- [EXERCISE DATA]

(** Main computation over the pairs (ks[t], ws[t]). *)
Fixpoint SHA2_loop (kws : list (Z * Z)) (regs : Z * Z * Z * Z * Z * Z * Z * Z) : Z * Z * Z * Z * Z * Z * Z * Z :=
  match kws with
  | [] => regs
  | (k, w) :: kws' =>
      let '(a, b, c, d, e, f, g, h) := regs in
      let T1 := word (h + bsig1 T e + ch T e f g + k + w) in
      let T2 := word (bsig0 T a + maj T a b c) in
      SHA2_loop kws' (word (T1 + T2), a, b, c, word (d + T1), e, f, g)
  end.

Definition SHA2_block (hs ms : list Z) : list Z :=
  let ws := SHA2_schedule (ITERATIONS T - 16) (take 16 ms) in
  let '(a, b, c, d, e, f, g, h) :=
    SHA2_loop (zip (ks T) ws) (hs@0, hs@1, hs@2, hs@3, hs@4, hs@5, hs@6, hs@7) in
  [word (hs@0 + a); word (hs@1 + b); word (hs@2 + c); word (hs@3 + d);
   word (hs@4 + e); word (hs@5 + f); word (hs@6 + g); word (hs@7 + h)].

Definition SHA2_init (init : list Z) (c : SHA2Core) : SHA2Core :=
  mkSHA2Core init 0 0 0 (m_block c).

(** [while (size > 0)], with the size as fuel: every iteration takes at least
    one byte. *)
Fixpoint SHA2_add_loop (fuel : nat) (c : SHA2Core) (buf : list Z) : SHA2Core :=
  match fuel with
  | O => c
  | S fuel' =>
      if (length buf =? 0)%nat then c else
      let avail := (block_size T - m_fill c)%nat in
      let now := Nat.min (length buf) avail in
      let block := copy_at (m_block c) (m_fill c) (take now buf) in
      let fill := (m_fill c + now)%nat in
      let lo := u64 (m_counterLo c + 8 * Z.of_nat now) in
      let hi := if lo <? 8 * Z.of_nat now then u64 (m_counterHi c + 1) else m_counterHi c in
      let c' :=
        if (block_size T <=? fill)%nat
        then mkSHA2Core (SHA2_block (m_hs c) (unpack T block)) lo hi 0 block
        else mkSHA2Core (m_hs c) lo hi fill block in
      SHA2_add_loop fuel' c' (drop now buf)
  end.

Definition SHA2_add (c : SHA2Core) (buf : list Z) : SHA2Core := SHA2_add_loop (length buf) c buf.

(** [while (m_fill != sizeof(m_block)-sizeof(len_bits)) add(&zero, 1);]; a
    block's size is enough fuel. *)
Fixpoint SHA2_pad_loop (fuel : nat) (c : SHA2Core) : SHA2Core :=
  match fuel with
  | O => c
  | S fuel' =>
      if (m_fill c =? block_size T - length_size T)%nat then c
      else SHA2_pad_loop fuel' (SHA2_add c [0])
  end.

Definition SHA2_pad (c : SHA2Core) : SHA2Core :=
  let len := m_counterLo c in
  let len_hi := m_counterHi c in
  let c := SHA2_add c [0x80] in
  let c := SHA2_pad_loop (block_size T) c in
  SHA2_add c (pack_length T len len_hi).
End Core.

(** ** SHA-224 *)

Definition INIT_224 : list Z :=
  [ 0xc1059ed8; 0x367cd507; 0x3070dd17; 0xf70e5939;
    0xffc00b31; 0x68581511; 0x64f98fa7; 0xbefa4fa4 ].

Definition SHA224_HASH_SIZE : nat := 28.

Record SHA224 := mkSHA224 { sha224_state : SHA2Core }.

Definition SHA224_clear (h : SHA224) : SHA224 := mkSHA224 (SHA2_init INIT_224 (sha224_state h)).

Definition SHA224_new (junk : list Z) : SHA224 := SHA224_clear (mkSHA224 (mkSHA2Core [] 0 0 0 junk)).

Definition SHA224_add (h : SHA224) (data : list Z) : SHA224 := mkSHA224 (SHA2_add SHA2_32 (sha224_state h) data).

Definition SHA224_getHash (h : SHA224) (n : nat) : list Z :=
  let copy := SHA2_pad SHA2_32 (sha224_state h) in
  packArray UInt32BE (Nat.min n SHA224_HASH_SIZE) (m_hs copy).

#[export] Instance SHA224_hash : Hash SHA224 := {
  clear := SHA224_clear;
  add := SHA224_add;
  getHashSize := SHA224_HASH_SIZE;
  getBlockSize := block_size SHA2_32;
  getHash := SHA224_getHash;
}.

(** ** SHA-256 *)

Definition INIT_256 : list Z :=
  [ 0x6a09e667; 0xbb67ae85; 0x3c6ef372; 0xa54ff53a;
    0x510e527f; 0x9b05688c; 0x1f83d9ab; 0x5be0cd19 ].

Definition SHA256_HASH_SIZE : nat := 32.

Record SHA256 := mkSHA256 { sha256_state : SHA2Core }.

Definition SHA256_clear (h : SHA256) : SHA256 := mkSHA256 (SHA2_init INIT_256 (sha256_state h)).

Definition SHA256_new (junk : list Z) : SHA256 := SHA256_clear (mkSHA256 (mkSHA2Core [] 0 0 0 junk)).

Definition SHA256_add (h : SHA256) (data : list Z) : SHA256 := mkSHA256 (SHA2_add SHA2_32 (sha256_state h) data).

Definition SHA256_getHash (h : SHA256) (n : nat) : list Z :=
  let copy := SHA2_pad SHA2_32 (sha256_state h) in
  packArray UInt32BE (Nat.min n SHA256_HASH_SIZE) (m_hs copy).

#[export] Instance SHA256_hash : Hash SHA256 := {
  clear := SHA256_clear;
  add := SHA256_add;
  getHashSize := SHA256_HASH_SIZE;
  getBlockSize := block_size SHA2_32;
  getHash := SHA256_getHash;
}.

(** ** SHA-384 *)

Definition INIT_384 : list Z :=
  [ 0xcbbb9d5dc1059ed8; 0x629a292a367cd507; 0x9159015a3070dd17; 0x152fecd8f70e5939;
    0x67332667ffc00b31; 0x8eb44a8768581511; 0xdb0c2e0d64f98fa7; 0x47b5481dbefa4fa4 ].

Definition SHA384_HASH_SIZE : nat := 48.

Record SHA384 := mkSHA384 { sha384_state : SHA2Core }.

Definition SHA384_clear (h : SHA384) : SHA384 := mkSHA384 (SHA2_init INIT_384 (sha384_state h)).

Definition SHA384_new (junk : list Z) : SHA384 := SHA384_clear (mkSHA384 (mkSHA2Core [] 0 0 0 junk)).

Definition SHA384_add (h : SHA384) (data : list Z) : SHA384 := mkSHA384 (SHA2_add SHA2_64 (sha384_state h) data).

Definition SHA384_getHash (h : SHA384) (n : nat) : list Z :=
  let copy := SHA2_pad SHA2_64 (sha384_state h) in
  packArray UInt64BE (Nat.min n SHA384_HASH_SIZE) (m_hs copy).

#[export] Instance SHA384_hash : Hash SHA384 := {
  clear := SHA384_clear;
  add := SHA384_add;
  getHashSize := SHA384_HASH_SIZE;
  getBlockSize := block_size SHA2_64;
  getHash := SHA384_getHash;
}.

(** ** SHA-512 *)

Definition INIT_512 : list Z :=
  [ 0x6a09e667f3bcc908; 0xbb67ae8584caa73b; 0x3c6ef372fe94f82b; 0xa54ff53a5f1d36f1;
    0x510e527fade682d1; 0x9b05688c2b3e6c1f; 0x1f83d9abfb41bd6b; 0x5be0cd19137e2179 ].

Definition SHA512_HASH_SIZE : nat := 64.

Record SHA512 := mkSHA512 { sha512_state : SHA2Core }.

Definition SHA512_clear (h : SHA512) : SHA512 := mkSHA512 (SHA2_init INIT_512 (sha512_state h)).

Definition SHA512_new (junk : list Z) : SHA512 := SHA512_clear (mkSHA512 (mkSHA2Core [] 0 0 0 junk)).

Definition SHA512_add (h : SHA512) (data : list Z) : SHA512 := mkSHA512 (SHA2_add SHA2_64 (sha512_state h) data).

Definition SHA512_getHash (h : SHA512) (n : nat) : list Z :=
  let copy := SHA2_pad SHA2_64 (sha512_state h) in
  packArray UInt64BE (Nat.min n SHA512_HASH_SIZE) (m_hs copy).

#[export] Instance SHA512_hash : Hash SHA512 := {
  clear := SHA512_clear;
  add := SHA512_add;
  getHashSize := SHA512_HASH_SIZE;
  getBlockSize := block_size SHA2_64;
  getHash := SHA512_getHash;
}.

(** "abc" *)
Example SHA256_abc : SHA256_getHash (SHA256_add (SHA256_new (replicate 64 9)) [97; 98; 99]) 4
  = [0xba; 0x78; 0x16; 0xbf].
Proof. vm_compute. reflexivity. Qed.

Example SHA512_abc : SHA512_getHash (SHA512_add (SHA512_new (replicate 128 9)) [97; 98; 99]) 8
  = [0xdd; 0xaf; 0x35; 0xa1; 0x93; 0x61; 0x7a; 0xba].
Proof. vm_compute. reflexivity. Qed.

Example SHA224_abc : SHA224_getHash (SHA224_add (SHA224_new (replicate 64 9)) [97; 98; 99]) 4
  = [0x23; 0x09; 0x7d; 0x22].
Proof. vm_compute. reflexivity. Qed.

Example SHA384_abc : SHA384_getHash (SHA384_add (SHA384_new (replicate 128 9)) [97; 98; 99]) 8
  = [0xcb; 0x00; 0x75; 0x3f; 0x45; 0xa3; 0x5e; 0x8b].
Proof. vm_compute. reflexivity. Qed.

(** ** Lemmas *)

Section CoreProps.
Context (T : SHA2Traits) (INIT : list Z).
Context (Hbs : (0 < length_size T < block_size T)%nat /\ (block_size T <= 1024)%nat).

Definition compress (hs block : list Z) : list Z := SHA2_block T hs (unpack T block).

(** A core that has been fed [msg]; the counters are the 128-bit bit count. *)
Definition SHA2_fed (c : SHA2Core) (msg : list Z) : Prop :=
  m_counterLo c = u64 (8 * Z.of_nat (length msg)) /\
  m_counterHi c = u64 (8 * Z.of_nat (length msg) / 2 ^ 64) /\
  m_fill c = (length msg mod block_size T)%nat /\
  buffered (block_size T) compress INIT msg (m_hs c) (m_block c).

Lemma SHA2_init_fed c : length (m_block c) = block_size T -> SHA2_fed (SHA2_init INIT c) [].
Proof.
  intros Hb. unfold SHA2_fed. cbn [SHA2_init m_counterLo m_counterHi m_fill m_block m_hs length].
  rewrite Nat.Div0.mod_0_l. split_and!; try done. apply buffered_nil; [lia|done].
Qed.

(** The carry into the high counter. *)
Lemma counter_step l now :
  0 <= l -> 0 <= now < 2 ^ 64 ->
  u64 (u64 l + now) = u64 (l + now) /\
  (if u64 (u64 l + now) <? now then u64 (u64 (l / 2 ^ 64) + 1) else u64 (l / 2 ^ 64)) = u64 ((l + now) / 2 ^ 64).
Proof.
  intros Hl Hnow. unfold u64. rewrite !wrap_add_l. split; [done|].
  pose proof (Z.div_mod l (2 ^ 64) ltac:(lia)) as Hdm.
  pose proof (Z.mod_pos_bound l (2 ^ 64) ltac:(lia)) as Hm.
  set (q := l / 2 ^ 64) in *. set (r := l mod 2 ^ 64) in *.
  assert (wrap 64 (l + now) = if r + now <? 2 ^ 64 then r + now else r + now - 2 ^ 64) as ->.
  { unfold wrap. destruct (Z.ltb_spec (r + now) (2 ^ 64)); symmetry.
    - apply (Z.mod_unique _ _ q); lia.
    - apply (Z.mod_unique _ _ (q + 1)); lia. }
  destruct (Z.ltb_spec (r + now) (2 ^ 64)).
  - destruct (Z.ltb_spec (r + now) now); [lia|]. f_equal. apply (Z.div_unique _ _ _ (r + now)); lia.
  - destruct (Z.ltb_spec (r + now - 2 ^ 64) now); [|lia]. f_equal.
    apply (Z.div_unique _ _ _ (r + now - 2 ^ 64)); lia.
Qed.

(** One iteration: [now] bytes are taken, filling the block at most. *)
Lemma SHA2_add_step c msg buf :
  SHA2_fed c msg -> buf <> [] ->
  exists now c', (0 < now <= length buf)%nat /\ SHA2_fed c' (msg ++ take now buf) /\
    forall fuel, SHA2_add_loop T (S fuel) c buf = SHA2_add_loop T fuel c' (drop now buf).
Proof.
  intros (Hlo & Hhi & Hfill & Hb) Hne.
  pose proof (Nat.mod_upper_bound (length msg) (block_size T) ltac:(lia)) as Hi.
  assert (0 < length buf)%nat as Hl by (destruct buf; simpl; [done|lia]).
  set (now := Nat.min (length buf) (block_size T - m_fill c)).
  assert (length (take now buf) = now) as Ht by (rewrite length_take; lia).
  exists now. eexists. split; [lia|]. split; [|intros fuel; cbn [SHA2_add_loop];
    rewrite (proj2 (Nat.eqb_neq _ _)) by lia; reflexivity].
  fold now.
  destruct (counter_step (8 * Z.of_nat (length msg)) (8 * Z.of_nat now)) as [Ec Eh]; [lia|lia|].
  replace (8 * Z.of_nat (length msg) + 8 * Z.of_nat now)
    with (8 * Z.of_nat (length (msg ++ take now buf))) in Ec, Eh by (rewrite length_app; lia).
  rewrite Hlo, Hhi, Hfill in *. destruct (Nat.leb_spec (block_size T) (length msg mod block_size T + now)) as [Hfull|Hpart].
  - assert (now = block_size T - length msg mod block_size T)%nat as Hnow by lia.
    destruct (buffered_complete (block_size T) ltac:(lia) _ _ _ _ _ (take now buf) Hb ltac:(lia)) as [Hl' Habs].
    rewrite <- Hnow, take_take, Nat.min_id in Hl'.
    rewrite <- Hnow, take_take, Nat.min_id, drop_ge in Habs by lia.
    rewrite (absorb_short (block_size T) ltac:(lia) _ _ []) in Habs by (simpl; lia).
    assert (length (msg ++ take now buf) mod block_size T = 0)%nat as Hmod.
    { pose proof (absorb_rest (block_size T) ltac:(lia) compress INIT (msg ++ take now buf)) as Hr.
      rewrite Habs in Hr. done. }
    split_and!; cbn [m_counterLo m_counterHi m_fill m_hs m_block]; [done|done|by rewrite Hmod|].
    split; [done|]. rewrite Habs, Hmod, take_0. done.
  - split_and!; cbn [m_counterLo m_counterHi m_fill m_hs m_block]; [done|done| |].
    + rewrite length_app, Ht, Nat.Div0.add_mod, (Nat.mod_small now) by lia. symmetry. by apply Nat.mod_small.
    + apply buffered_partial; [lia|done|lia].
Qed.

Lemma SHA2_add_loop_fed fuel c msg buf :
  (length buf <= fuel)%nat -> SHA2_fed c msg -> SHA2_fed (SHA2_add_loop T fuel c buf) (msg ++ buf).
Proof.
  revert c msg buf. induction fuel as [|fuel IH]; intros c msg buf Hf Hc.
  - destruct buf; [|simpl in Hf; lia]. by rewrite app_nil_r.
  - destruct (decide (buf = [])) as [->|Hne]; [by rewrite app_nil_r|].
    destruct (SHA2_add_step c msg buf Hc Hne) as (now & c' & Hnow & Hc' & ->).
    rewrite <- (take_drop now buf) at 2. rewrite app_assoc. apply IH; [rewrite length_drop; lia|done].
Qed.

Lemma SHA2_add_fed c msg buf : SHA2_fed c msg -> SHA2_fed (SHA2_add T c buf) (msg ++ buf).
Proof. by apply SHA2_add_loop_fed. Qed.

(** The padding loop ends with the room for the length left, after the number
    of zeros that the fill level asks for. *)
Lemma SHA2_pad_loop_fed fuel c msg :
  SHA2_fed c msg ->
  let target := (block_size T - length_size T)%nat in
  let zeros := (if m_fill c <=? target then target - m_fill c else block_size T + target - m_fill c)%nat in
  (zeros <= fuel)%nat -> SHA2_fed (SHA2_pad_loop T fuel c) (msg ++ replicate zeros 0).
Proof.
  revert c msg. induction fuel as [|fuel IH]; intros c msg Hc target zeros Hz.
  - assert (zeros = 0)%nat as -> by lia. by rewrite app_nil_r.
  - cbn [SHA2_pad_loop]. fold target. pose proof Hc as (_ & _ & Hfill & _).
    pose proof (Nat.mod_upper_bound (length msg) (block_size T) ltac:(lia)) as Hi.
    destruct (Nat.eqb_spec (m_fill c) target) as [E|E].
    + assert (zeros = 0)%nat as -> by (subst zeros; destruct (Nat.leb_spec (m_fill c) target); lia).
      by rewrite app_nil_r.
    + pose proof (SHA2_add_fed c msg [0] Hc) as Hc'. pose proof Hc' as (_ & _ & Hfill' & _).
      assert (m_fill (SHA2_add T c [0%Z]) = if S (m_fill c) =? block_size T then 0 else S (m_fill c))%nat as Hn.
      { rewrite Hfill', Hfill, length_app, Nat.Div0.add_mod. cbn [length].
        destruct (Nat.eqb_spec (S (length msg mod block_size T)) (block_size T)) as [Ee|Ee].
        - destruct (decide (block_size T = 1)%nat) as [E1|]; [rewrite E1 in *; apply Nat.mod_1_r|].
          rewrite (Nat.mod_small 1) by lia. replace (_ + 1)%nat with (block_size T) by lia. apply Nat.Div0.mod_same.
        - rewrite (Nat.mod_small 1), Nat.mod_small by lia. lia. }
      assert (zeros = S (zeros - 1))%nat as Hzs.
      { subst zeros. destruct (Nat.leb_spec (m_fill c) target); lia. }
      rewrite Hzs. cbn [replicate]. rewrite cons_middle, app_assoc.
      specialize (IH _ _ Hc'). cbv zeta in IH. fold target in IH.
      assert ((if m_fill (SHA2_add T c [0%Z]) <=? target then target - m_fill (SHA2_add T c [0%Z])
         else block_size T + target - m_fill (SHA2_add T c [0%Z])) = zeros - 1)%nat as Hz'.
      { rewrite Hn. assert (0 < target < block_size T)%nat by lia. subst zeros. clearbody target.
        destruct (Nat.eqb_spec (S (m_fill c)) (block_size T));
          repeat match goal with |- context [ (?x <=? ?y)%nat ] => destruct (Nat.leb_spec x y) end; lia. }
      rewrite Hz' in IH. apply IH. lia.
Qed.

- [PROBLEM REQUIREMENTS] Copy the lines above exactly. Start with the line containing "getHashSize := SHA384_HASH_SIZE;", end with the line containing "[ 0x6a09e667f3bcc908; 0xbb67ae8584caa73b;", and include both.

- [EXPECTED ANSWER]
  getHashSize := SHA384_HASH_SIZE;
  getBlockSize := block_size SHA2_64;
  getHash := SHA384_getHash;
}.

(** ** SHA-512 *)

Definition INIT_512 : list Z :=
  [ 0x6a09e667f3bcc908; 0xbb67ae8584caa73b; 0x3c6ef372fe94f82b; 0xa54ff53a5f1d36f1;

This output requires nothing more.